LISTED RECORDS START
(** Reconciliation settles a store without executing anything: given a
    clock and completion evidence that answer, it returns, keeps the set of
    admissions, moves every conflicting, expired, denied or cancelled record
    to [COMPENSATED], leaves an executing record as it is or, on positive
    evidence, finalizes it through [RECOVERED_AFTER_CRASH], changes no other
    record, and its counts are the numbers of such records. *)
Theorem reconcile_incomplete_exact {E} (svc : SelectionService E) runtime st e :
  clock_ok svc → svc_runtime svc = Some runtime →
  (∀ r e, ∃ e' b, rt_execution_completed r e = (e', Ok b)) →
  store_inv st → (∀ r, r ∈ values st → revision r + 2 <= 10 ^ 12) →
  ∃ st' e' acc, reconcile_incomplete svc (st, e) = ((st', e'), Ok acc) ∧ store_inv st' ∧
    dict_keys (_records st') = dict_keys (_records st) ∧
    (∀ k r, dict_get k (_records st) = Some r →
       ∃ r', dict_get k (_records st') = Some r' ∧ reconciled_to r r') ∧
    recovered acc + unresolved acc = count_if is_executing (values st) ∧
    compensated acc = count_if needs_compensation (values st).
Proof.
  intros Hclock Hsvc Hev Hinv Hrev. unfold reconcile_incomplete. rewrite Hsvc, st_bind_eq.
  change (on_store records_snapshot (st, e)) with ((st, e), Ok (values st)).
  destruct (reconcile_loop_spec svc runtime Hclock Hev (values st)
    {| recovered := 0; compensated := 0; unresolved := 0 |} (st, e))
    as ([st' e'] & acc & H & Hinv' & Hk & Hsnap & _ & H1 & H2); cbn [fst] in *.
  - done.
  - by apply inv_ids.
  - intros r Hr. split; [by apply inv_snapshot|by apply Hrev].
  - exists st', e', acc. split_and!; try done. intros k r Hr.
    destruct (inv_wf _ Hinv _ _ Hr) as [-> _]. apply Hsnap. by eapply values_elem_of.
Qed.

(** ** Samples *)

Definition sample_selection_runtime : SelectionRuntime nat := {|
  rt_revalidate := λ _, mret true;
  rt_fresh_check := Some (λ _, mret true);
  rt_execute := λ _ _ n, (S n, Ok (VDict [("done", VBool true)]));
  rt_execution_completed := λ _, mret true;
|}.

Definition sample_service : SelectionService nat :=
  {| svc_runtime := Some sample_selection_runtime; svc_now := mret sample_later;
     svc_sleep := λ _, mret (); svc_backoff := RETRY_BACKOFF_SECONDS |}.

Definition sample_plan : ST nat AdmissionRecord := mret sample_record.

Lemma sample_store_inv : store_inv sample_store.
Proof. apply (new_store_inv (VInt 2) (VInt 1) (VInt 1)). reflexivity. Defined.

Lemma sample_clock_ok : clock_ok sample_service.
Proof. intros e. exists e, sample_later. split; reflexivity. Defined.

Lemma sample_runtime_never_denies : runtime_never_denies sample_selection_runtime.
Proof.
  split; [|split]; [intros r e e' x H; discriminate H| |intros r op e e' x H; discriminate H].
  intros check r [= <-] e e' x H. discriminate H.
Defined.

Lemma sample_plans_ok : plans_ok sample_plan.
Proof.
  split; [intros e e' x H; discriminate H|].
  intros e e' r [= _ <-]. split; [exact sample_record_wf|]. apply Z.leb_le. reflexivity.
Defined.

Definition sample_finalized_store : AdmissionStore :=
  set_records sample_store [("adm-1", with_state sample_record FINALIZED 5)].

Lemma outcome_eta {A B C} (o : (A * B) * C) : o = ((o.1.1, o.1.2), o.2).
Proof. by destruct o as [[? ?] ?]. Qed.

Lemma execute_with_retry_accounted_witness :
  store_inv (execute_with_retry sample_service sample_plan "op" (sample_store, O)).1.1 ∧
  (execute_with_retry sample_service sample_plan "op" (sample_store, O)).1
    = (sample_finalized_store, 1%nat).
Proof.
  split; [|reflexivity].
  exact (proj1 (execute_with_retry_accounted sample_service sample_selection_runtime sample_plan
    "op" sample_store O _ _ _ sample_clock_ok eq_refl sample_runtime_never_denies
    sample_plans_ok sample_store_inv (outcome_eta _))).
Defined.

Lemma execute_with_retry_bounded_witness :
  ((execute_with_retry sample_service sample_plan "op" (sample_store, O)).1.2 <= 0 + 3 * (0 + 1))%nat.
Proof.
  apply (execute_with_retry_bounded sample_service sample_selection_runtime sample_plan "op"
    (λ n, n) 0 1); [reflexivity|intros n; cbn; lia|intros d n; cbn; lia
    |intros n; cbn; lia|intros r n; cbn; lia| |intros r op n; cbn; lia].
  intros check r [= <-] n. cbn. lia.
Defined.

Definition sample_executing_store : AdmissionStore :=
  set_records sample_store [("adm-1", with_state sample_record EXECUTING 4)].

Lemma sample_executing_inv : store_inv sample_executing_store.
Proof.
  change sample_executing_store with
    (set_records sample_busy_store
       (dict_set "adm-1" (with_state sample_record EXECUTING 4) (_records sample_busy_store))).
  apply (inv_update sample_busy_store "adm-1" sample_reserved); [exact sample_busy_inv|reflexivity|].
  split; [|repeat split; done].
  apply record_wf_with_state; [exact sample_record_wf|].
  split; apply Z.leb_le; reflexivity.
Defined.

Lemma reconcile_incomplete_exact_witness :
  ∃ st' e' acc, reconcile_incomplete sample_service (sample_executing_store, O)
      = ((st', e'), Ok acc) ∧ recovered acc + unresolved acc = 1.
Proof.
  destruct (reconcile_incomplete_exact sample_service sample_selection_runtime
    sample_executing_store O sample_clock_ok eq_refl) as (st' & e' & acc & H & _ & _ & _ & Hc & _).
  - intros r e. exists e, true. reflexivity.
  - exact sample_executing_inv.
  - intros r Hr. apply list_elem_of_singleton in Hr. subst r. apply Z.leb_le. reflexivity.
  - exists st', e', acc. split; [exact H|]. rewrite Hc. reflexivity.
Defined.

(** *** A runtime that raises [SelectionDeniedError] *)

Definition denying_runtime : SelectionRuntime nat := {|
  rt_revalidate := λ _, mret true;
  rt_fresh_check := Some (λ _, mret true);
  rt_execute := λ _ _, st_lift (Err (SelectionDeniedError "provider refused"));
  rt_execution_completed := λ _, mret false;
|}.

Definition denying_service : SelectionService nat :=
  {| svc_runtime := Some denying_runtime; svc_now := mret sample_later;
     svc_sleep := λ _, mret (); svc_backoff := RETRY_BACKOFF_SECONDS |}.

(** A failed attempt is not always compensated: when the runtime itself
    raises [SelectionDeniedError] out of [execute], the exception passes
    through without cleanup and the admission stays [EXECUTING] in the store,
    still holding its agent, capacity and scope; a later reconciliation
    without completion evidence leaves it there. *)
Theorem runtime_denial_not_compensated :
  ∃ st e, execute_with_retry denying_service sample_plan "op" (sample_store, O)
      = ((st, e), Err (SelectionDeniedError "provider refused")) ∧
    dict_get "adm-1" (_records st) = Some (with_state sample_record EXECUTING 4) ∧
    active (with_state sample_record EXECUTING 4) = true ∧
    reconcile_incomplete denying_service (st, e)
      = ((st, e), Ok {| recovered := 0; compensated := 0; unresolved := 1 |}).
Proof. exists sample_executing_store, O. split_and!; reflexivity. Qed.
LISTED RECORDS END
LISTED RECORDS START
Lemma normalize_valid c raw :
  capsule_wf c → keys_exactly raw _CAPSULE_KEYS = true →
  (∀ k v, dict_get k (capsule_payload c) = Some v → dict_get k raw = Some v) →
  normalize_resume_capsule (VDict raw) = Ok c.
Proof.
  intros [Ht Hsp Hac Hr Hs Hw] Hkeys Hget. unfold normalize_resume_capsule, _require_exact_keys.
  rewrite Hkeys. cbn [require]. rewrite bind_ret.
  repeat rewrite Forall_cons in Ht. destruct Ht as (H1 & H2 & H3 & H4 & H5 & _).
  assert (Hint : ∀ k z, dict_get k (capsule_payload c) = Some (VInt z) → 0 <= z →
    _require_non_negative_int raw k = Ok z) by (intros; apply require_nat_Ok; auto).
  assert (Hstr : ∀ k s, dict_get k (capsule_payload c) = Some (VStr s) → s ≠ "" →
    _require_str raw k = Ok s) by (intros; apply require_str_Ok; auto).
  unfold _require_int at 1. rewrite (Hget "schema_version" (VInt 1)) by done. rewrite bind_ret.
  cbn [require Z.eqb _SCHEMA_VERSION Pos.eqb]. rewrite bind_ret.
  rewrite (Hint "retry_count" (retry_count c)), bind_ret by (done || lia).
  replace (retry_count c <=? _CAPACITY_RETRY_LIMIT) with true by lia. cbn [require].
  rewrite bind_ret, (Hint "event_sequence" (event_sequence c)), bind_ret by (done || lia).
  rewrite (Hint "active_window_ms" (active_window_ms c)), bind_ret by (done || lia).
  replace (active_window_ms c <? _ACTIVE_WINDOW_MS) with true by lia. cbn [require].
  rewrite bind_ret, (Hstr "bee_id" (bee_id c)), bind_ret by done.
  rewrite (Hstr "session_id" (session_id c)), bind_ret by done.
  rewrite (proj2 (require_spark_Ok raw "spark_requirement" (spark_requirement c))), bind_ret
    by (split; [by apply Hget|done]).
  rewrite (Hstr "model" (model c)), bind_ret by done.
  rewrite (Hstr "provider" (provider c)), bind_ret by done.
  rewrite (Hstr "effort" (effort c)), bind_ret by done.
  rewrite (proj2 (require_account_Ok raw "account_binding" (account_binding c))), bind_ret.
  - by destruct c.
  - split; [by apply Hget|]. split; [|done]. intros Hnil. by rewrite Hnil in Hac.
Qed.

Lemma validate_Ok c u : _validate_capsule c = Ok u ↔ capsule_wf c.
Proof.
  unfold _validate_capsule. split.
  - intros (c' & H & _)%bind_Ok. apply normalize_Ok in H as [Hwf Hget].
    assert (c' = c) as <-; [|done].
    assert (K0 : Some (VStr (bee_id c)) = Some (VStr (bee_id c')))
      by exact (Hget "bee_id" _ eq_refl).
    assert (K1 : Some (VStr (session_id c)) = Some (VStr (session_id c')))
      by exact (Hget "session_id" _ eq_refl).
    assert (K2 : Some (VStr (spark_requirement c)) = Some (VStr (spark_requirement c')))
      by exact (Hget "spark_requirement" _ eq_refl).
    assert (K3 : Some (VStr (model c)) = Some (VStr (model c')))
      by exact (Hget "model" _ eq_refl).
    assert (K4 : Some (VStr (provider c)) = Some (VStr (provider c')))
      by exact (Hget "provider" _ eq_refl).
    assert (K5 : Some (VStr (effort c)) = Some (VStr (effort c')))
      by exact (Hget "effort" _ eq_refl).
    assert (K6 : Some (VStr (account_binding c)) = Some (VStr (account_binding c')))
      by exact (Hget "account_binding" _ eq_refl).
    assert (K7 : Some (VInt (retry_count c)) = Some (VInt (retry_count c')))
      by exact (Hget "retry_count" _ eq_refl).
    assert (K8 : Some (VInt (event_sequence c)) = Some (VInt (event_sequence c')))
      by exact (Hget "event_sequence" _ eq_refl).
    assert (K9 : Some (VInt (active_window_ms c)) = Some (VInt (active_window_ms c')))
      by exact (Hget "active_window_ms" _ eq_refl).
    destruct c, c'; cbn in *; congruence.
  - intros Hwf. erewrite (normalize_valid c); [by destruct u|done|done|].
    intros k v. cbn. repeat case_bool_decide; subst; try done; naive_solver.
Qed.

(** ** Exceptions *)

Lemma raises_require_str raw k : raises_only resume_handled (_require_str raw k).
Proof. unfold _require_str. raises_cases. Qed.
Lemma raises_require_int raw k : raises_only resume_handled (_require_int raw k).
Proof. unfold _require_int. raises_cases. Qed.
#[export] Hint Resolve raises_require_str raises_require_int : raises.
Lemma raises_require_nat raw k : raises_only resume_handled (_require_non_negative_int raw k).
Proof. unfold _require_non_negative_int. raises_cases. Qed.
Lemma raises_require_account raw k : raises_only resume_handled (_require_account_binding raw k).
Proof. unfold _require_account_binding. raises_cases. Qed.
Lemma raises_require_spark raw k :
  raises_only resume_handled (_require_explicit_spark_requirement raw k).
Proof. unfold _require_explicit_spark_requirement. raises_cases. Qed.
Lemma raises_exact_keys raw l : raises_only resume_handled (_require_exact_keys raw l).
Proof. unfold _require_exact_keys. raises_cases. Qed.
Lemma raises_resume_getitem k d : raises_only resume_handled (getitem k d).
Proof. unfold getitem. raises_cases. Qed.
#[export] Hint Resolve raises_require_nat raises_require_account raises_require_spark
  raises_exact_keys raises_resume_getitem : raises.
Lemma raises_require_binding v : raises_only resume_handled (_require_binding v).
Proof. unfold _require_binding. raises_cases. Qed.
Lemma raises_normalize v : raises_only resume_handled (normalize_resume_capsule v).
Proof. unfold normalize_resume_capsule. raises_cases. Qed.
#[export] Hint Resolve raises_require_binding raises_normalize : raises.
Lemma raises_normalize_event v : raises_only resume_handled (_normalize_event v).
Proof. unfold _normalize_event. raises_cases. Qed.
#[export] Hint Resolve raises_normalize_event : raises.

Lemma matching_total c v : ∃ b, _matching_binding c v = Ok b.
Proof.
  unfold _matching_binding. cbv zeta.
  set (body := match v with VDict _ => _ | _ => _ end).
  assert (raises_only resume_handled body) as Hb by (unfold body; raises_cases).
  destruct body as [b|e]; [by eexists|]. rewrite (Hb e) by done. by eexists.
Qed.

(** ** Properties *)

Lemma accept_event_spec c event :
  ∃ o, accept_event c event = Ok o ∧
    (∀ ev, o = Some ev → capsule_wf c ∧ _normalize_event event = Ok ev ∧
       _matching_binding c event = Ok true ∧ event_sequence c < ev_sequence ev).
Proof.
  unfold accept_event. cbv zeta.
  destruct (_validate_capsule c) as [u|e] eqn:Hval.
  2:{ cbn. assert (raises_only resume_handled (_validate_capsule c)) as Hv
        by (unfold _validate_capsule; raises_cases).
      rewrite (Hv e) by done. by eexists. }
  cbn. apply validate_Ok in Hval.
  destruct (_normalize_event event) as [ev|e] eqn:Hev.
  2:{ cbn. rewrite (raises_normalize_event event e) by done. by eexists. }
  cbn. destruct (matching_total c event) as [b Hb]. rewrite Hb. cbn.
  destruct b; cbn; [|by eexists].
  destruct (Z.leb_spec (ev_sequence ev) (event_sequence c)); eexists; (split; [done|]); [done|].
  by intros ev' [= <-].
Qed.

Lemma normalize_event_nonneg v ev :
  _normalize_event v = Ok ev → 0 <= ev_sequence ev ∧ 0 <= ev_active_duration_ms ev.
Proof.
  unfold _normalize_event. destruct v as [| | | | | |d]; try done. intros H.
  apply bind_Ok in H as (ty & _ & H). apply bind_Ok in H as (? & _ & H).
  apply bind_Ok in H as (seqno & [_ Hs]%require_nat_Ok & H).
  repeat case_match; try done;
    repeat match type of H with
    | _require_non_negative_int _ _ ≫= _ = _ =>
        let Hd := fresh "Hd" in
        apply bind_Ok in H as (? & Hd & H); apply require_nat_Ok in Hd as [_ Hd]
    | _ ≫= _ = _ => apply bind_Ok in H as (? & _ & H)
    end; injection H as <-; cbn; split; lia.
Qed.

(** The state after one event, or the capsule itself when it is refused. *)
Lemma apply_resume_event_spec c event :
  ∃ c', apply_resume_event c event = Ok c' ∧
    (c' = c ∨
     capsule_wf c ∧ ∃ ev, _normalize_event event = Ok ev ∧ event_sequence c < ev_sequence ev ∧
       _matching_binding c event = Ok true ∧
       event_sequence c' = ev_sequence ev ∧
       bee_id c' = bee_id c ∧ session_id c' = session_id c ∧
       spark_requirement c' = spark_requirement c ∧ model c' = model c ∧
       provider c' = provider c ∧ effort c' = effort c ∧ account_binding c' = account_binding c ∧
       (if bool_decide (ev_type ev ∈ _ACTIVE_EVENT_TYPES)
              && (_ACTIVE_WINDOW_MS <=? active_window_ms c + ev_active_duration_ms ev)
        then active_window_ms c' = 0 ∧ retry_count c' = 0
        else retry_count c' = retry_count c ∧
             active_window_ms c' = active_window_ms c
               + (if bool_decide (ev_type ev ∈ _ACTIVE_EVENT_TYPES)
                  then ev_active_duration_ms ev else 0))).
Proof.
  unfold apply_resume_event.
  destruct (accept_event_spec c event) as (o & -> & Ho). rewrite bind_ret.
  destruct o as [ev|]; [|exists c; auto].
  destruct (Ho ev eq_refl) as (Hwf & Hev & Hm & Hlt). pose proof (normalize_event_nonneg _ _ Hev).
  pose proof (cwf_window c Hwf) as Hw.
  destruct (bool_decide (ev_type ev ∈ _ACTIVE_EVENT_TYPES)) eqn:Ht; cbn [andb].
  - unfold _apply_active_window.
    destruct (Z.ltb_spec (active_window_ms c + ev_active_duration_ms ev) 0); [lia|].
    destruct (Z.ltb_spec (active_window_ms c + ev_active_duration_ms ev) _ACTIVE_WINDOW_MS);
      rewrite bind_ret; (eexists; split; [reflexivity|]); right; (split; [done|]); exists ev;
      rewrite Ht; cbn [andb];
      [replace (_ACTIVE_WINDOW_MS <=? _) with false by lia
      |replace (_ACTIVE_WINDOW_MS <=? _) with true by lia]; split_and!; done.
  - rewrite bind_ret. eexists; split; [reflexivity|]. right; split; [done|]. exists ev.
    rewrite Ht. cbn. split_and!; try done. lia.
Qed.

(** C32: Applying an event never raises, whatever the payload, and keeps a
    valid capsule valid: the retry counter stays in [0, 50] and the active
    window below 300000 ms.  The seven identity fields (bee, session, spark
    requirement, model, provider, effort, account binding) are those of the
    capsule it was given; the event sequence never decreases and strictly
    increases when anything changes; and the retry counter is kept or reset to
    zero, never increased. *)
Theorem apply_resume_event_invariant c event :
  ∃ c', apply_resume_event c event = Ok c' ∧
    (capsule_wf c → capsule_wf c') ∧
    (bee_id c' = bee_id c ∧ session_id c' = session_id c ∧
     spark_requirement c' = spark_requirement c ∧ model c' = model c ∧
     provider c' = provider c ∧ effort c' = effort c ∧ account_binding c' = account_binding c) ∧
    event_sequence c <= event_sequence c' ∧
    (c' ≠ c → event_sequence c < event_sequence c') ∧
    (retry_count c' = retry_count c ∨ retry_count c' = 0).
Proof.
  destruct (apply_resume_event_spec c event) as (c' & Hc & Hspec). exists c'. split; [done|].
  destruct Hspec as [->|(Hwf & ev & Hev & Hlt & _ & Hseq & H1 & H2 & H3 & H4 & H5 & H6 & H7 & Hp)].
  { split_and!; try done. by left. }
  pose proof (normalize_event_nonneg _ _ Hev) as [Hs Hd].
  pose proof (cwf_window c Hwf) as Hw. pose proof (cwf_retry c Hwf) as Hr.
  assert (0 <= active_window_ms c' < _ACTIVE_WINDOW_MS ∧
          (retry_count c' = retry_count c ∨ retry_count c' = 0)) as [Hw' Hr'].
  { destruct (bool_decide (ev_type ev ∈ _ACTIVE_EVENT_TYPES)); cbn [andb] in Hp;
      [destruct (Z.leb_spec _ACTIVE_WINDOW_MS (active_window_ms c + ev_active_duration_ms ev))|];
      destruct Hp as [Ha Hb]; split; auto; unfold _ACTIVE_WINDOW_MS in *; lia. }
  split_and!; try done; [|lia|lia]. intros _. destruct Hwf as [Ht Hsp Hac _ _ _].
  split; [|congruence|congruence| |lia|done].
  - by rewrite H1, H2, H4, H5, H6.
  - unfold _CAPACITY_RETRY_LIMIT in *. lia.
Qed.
LISTED RECORDS END
→ EXERCISE DIRECTIONS
In the entries above, the lines between the one holding "< ev_sequence ev)." and the one holding "rewrite (Hv e)", inclusive, are to be printed exactly as written, and those alone.

→ EXERCISE SOLUTION
       _matching_binding c event = Ok true ∧ event_sequence c < ev_sequence ev).
Proof.
  unfold accept_event. cbv zeta.
  destruct (_validate_capsule c) as [u|e] eqn:Hval.
  2:{ cbn. assert (raises_only resume_handled (_validate_capsule c)) as Hv
        by (unfold _validate_capsule; raises_cases).
      rewrite (Hv e) by done. by eexists. }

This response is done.